(** [v] is the least entry of column [c]. *)
Definition is_col_min (a : ndarray Z) (c : nat) (v : Z) : Prop :=
  (exists r, cell a r c = Some v) /\
  (forall r x, cell a r c = Some x -> (v <= x)%Z).

(** The positions of the zero entries, in the order [np.ndenumerate] yields
    them. *)
Definition zero_cells (a : ndarray Z) : list (nat * nat) :=
  (filter (fun iv : (nat * nat) * Z => iv.2 = 0%Z) (ndenumerate a)).*1.

(** [star] called on each position of a list in turn. *)
Fixpoint star_all (poss : list (nat * nat)) (self : ReducedMunkres)
  : result ReducedMunkres :=
  match poss with
  | [] => Ok self
  | pos :: rest => self' ← star self pos; star_all rest self'
  end.

(** No other cell of the row, and no other cell of the column, of [pos] is
    starred. *)
Definition no_other_star (self : ReducedMunkres) (pos : nat * nat) : Prop :=
  (forall j, j <> pos.2 -> cell (starred self) pos.1 j <> Some true) /\
  (forall i, i <> pos.1 -> cell (starred self) i pos.2 <> Some true).

(** No other cell of the row, and no other cell of the column, of [pos] is
    a zero of the cost matrix. *)
Definition no_other_zero (self : ReducedMunkres) (pos : nat * nat) : Prop :=
  (forall j, j <> pos.2 -> cell (costMat self) pos.1 j <> Some 0%Z) /\
  (forall i, i <> pos.1 -> cell (costMat self) i pos.2 <> Some 0%Z).

(** The star invariant with the virtual row left out: no real row holds two
    stars, and no column holds two stars in real rows. *)
Definition star_inv_real (self : ReducedMunkres) : Prop :=
  (forall r c1 c2, ~ is_virtual self r ->
     cell (starred self) r c1 = Some true ->
     cell (starred self) r c2 = Some true -> c1 = c2) /\
  (forall c r1 r2, ~ is_virtual self r1 -> ~ is_virtual self r2 ->
     cell (starred self) r1 c = Some true ->
     cell (starred self) r2 c = Some true -> r1 = r2).

(** The star invariant on every row, the virtual one included. *)
Definition star_inv_all (self : ReducedMunkres) : Prop :=
  (forall r c1 c2,
     cell (starred self) r c1 = Some true ->
     cell (starred self) r c2 = Some true -> c1 = c2) /\
  (forall c r1 r2,
     cell (starred self) r1 c = Some true ->
     cell (starred self) r2 c = Some true -> r1 = r2).

(** Whether a cell holds [True], and whether it holds a zero; [false]
    outside of the grid. *)
Definition cell_true (a : ndarray bool) (r c : nat) : bool :=
  match cell a r c with Some b => b | None => false end.

Definition cell_zero (a : ndarray Z) (r c : nat) : bool :=
  match cell a r c with Some v => (v =? 0)%Z | None => false end.

(** How many rows are still uncovered: what the [while] of [step4] uses
    up. *)
Definition count_false (l : list bool) : nat :=
  length (filter (fun b => b = false) l).

(** The matrix of the scenario of the specification: two real rows and the
    virtual row, all zero. *)
Definition scenario : ndarray Z :=
  mk_ndarray (3, 3) [[1; 2; 3]; [2; 1; 3]; [0; 0; 0]]%Z.

(** The solver [__init__] builds for it. *)
Definition scenario_solver : ReducedMunkres :=
  {| n := 3; m := 3;
     costMat := scenario;
     marked := np_full (3, 3) false;
     starred := np_full (3, 3) false;
     primed := np_full (3, 3) false;
     row_covered := [false; false; false];
     col_covered := [false; false; false];
     independent := np_full (3, 3) false;
     z1_r := None; z1_c := None;
     rowResiduals := None; colResiduals := None |}.

(** The scenario after [star] at the first cell of the virtual row. *)
Definition scenario_starred : ReducedMunkres :=
  set_starred scenario_solver
    (mk_ndarray (3, 3)
       [[false; false; false]; [false; false; false]; [true; false; false]]).

(** A reduced matrix whose real row holds two zeros. *)
Definition shared_row : ndarray Z :=
  mk_ndarray (2, 2) [[0; 0]; [1; 1]]%Z.

(** The solver of a matrix of one row and one column without a zero. *)
Definition lone_solver : ReducedMunkres :=
  {| n := 1; m := 1;
     costMat := mk_ndarray (1, 1) [[1%Z]];
     marked := np_full (1, 1) false;
     starred := np_full (1, 1) false;
     primed := np_full (1, 1) false;
     row_covered := [false];
     col_covered := [false];
     independent := np_full (1, 1) false;
     z1_r := None; z1_c := None;
     rowResiduals := None; colResiduals := None |}.

(** A matrix that is not reduced, and its solver. *)
Definition unreduced : ndarray Z :=
  mk_ndarray (2, 2) [[3; 5]; [4; 2]]%Z.

Definition unreduced_solver : ReducedMunkres :=
  {| n := 2; m := 2;
     costMat := unreduced;
     marked := np_full (2, 2) false;
     starred := np_full (2, 2) false;
     primed := np_full (2, 2) false;
     row_covered := [false; false];
     col_covered := [false; false];
     independent := np_full (2, 2) false;
     z1_r := None; z1_c := None;
     rowResiduals := None; colResiduals := None |}.

(** The scenario after [prime] at the last cell of the virtual row. *)
Definition scenario_primed : ReducedMunkres :=
  set_primed scenario_solver
    (mk_ndarray (3, 3)
       [[false; false; false]; [false; false; false]; [false; false; true]]).

(** The grid of marks agrees with [n] and [m]. *)
Definition wf_marked (self : ReducedMunkres) : Prop :=
  shape (marked self) = (n self, m self) /\ wf_ndarray (marked self).

(** A reduced matrix whose real row holds an independent zero, and its
    solver. *)
Definition diagonal : ndarray Z :=
  mk_ndarray (2, 2) [[0; 3]; [1; 0]]%Z.

Definition diagonal_solver : ReducedMunkres :=
  {| n := 2; m := 2;
     costMat := diagonal;
     marked := np_full (2, 2) false;
     starred := np_full (2, 2) false;
     primed := np_full (2, 2) false;
     row_covered := [false; false];
     col_covered := [false; false];
     independent := np_full (2, 2) false;
     z1_r := None; z1_c := None;
     rowResiduals := None; colResiduals := None |}.

(** What [step4] leaves behind when it returns: no uncovered zero, or a
    recorded Z1 that is an uncovered zero, primed, in a row without a
    star. *)
Definition step4_exhausted (self : ReducedMunkres) : Prop :=
  forall r c, ~ uncovered_zero self r c.

Definition step4_found (self : ReducedMunkres) : Prop :=
  exists r c, z1_r self = Some r /\ z1_c self = Some c /\
    uncovered_zero self r c /\
    cell (primed self) r c = Some true /\
    forall j, cell (starred self) r j <> Some true.

(** The covers step 4 relies on: no column holds two stars, and every star
    of an uncovered row sits in a covered column. *)
Definition covers_consistent (self : ReducedMunkres) : Prop :=
  (forall c r1 r2,
     cell (starred self) r1 c = Some true ->
     cell (starred self) r2 c = Some true -> r1 = r2) /\
  (forall r k,
     cell (starred self) r k = Some true ->
     row_covered self !! r = Some false ->
     col_covered self !! k = Some true).

(** What [step4] never touches, and what it only adds to: the matrix and
    the stars stay, covered rows stay covered, primes stay. *)
Definition step4_frame (self self' : ReducedMunkres) : Prop :=
  n self' = n self /\ m self' = m self /\
  costMat self' = costMat self /\ starred self' = starred self /\
  marked self' = marked self /\
  (forall i, row_covered self !! i = Some true ->
     row_covered self' !! i = Some true) /\
  (forall r c, cell (primed self) r c = Some true ->
     cell (primed self') r c = Some true).

(** An array of three columns without a row. *)
Definition no_rows : ndarray Z := mk_ndarray (0, 3) [].

(** The scenario with its first column starred and covered. *)
Definition scenario_covered : ReducedMunkres :=
  set_col_covered scenario_starred [true; false; false].

(** ** Arrays *)

Lemma fmap_const_seq {A} (v : A) (k i : nat) :
  (fun _ => v) <$> seq i k = replicate k v.
Proof.
  revert i. induction k as [|k IH]; intros i; simpl; [done|].
  by rewrite IH.
Qed.

Lemma wf_np_full {A} (sh : nat * nat) (v : A) : wf_ndarray (np_full sh v).
Proof.
  split; simpl.
  - by rewrite length_replicate.
  - apply Forall_forall. intros row Hrow.
    apply elem_of_replicate in Hrow as [-> _]. by rewrite length_replicate.
Qed.

Lemma cell_np_full {A} (sh : nat * nat) (v : A) (r c : nat) (x : A) :
  cell (np_full sh v) r c = Some x -> x = v.
Proof.
  unfold cell, np_full. simpl.
  destruct (replicate sh.1 (replicate sh.2 v) !! r) as [row|] eqn:Hr; [|done].
  apply lookup_replicate in Hr as [-> _].
  intros Hc. by apply lookup_replicate in Hc as [-> _].
Qed.

Lemma cell_Some_lt {A} (a : ndarray A) (r c : nat) (x : A) :
  wf_ndarray a -> cell a r c = Some x -> r < (shape a).1 /\ c < (shape a).2.
Proof.
  intros [Hlen Hrows]. unfold cell.
  destruct (data a !! r) as [row|] eqn:Hr; [|done].
  intros Hc. split.
  - rewrite <- Hlen. by eapply lookup_lt_Some.
  - rewrite Forall_forall in Hrows.
    rewrite <- (Hrows row); [by eapply lookup_lt_Some|].
    by eapply list_elem_of_lookup_2.
Qed.

Lemma cell_lt_Some {A} (a : ndarray A) (r c : nat) :
  wf_ndarray a -> r < (shape a).1 -> c < (shape a).2 ->
  exists x, cell a r c = Some x.
Proof.
  intros [Hlen Hrows] Hr Hc. unfold cell.
  destruct (lookup_lt_is_Some_2 (data a) r) as [row Hrow]; [lia|].
  rewrite Hrow. apply lookup_lt_is_Some_2.
  rewrite Forall_forall in Hrows. rewrite (Hrows row); [done|].
  by eapply list_elem_of_lookup_2.
Qed.

Lemma setitem_Ok {A} (a : ndarray A) (pos : nat * nat) (v : A) :
  wf_ndarray a -> pos.1 < (shape a).1 -> pos.2 < (shape a).2 ->
  exists a', setitem a pos v = Ok a'.
Proof.
  intros [Hlen Hrows] Hr Hc. unfold setitem.
  destruct (lookup_lt_is_Some_2 (data a) pos.1) as [row Hrow]; [lia|].
  rewrite Hrow. rewrite Forall_forall in Hrows.
  rewrite decide_True; [eauto|].
  rewrite (Hrows row); [done|]. by eapply list_elem_of_lookup_2.
Qed.

Lemma setitem_shape {A} (a a' : ndarray A) (pos : nat * nat) (v : A) :
  setitem a pos v = Ok a' -> shape a' = shape a.
Proof.
  unfold setitem. destruct (data a !! pos.1); [|done].
  case_decide; [|done]. by intros [= <-].
Qed.

Lemma setitem_wf {A} (a a' : ndarray A) (pos : nat * nat) (v : A) :
  wf_ndarray a -> setitem a pos v = Ok a' -> wf_ndarray a'.
Proof.
  intros [Hlen Hrows]. unfold setitem.
  destruct (data a !! pos.1) as [row|] eqn:Hrow; [|done].
  case_decide; [|done]. intros [= <-]. split; simpl.
  - by rewrite length_insert.
  - rewrite Forall_forall in Hrows. apply Forall_forall. intros row' Hin.
    apply list_elem_of_lookup in Hin as [i Hi].
    destruct (decide (i = pos.1)) as [->|Hne].
    + rewrite list_lookup_insert_eq in Hi by (by eapply lookup_lt_Some).
      injection Hi as <-. rewrite length_insert. apply Hrows.
      by eapply list_elem_of_lookup_2.
    + rewrite list_lookup_insert_ne in Hi by done.
      apply Hrows. by eapply list_elem_of_lookup_2.
Qed.

Lemma setitem_cell {A} (a a' : ndarray A) (pos : nat * nat) (v : A)
    (r c : nat) :
  setitem a pos v = Ok a' ->
  cell a' r c = if decide (r = pos.1 /\ c = pos.2) then Some v else cell a r c.
Proof.
  unfold setitem.
  destruct (data a !! pos.1) as [row|] eqn:Hrow; [|done].
  case_decide as Hc; [|done]. intros [= <-]. unfold cell. simpl.
  destruct (decide (r = pos.1)) as [->|Hr].
  - rewrite list_lookup_insert_eq by (by eapply lookup_lt_Some).
    rewrite Hrow.
    destruct (decide (c = pos.2)) as [->|Hc'].
    + rewrite decide_True by done. by rewrite list_lookup_insert_eq.
    + rewrite decide_False by tauto. by rewrite list_lookup_insert_ne.
  - rewrite decide_False by tauto. by rewrite list_lookup_insert_ne.
Qed.

(** ** The order of [np.ndenumerate] *)

Lemma elem_of_enum_row {A} (r c : nat) (l : list A) (p : nat * nat) (v : A) :
  (p, v) ∈ enum_row r c l <-> p.1 = r /\ c <= p.2 /\ l !! (p.2 - c) = Some v.
Proof.
  revert c. induction l as [|x l IH]; intros c; simpl.
  - rewrite elem_of_nil. split; [done|]. by intros (_ & _ & ?).
  - rewrite elem_of_cons, IH. destruct p as [pr pc]; simpl. split.
    + intros [[= -> -> ->]|(-> & Hle & Hl)].
      * split; [done|]. split; [lia|]. by rewrite Nat.sub_diag.
      * split; [done|]. split; [lia|].
        replace (pc - c) with (S (pc - S c)) by lia. done.
    + intros (-> & Hle & Hl).
      destruct (decide (pc = c)) as [->|Hne].
      * left. rewrite Nat.sub_diag in Hl. simpl in Hl. by injection Hl as ->.
      * right. split; [done|]. split; [lia|].
        replace (pc - c) with (S (pc - S c)) in Hl by lia. done.
Qed.

Lemma elem_of_enum_rows {A} (r : nat) (ll : list (list A)) (p : nat * nat)
    (v : A) :
  (p, v) ∈ enum_rows r ll <->
  r <= p.1 /\ exists row, ll !! (p.1 - r) = Some row /\ row !! p.2 = Some v.
Proof.
  revert r. induction ll as [|row ll IH]; intros r; simpl.
  - rewrite elem_of_nil. split; [done|]. by intros (_ & ? & ? & _).
  - rewrite elem_of_app, elem_of_enum_row, IH. split.
    + intros [(Hr & _ & Hl)|(Hle & row' & Hrow' & Hl)].
      * split; [lia|]. exists row. rewrite Hr, Nat.sub_diag.
        rewrite Nat.sub_0_r in Hl. done.
      * split; [lia|]. exists row'.
        replace (p.1 - r) with (S (p.1 - S r)) by lia. done.
    + intros (Hle & row' & Hrow' & Hl).
      destruct (decide (p.1 = r)) as [Heq|Hne].
      * left. rewrite Heq, Nat.sub_diag in Hrow'. simpl in Hrow'.
        injection Hrow' as ->. rewrite Nat.sub_0_r. split; [done|].
        split; [lia|done].
      * right. split; [lia|]. exists row'.
        replace (p.1 - r) with (S (p.1 - S r)) in Hrow' by lia. done.
Qed.

Lemma elem_of_ndenumerate {A} (a : ndarray A) (p : nat * nat) (v : A) :
  (p, v) ∈ ndenumerate a <-> cell a p.1 p.2 = Some v.
Proof.
  unfold ndenumerate, cell. rewrite elem_of_enum_rows, Nat.sub_0_r. split.
  - intros (_ & row & -> & Hl). done.
  - destruct (data a !! p.1) as [row|]; [|done]. intros Hl.
    split; [lia|]. by exists row.
Qed.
──────
● **Directions**
The entries above hold the needed span. Transcribe exactly the lines from the one with "injection Hl as ->." to the one with "A)) (p : nat * nat)", both included.

● **Written solution**
      * left. rewrite Nat.sub_diag in Hl. simpl in Hl. by injection Hl as ->.
      * right. split; [done|]. split; [lia|].
        replace (pc - c) with (S (pc - S c)) in Hl by lia. done.
Qed.

Lemma elem_of_enum_rows {A} (r : nat) (ll : list (list A)) (p : nat * nat)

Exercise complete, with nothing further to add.